"Preceding this period, and for some time thereafter, the western boundary of the United States was in doubt. Negotiations between the United States and Spain from 1803 until 1819 culminated in the Treaty of Amity, Settlement, and Limits, 1819, 8 Stat. 252. Under this treaty, the boundary "between the two countries" was in relevant part established along the west bank of the Sabine, 8 Stat. 254; the United States relinquished all of Texas [410 U.S. 702, 705] west of that boundary in exchange for Florida and the Spanish claim to the Oregon Territory; and it was provided that all islands in the Sabine belonged to the United States.
The United States renewed its efforts to acquire Texas, and when Mexico declared its independence from Spain in 1821, the United States began negotiating anew for the purchase of Texas.
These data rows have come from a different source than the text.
(** X29. The nutrition entries of the recipe details are always well
    formed.  The calories are a run of decimal digits.  Fat, carbohydrates
    and protein are a number, that is digits with at most one dot, followed
    by [g]; sugar and fiber are such an amount or empty; sodium and
    cholesterol are a number followed by [mg], or empty.  The serving size
    is always [1 serving], and the three kinds of fat are always empty. *)
Theorem extractNutrition_format (content : str) :
  let n := extractNutrition content in
  ServingSize n = `"1 serving" /\
  SaturatedFat n = [] /\ UnsaturatedFat n = [] /\ TransFat n = [] /\
  (Calories n <> [] /\ forallb isDigit (Calories n) = true) /\
  isAmount `"g" (Fat n) /\ isAmount `"g" (Carbohydrates n) /\ isAmount `"g" (Protein n) /\
  (Sugar n = [] \/ isAmount `"g" (Sugar n)) /\
  (Fiber n = [] \/ isAmount `"g" (Fiber n)) /\
  (Sodium n = [] \/ isAmount `"mg" (Sodium n)) /\
  (Cholesterol n = [] \/ isAmount `"mg" (Cholesterol n)).
Proof.
  cbv zeta. unfold extractNutrition. cbv zeta.
  cbn [ServingSize SaturatedFat UnsaturatedFat TransFat Calories Fat Carbohydrates Protein
       Sugar Fiber Sodium Cholesterol].
  set (section := option_map toLowerCase (sectionOf nutritionTitles content)).
  split; [reflexivity|]. split; [reflexivity|]. split; [reflexivity|]. split; [reflexivity|].
  split.
  { unfold amountOf. destruct section as [text|]; [|split; [discriminate|reflexivity]].
    destruct (reExec true caloriesRe text) as [m|] eqn:E; [|split; [discriminate|reflexivity]].
    apply reExec_at in E. destruct E as (bf & af & e & E & ->).
    apply caloriesRe_caps in E. destruct E as (number & E & Hne & Hd).
    unfold group, mkMatch. cbn [m_caps]. rewrite E. cbn [interp]. rewrite app_nil_r.
    unfold orDefault. destruct number as [|d number]; [contradiction|].
    cbn [nonEmpty]. split; [discriminate|exact Hd]. }
  assert (Hplain : forall q i, hasGroup i (lit q) = false) by (intros; apply hasGroup_lit).
  split.
  { apply orDefault_format; [apply amountOf_format; apply Hplain|].
    apply (default_amount `"10" `"g"); [discriminate|reflexivity]. }
  split.
  { apply orDefault_format; [apply amountOf_format; intro; reflexivity|].
    apply (default_amount `"30" `"g"); [discriminate|reflexivity]. }
  split.
  { apply orDefault_format; [apply amountOf_format; apply Hplain|].
    apply (default_amount `"15" `"g"); [discriminate|reflexivity]. }
  split; [apply amountOf_format; apply Hplain|].
  split; [apply amountOf_format; apply Hplain|].
  split; [apply amountOf_format; apply Hplain|].
  apply amountOf_format; apply Hplain.
Qed.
In the Treaty of Limits, 1828, 8 Stat. 372, the United States and Mexico recognized the boundary "between the two countries," id., at 374, on the west bank of the Sabine as established in the 1819 treaty with Spain. 2 Texas declared its independence from Mexico in 1836, 1 Laws, Republic of Texas, 3-7, in Gammel's Laws of Texas 1822-1897, was recognized as an independent nation by the United States in 1837, Cong. Globe, 24th Cong., 2

Sess., 83, 270, and in 1838 the Sabine boundary agreed upon with Spain in 1819, and with Mexico in 1828, was adopted by the United States and Texas, 8 Stat. 511. 3 The Sabine boundary remained unchanged when Texas was admitted as a State in 1845, 9 Stat. 108."
The Sabine boundary meaning the provocation by Taylor was an act of armed aggression against sovereign Mexican territory. Americans had long recognized the Sabine boundary, but Texas after 1836 decided they wanted to expand their claim to the Rio Grande, which the US didn't recognize until 1845.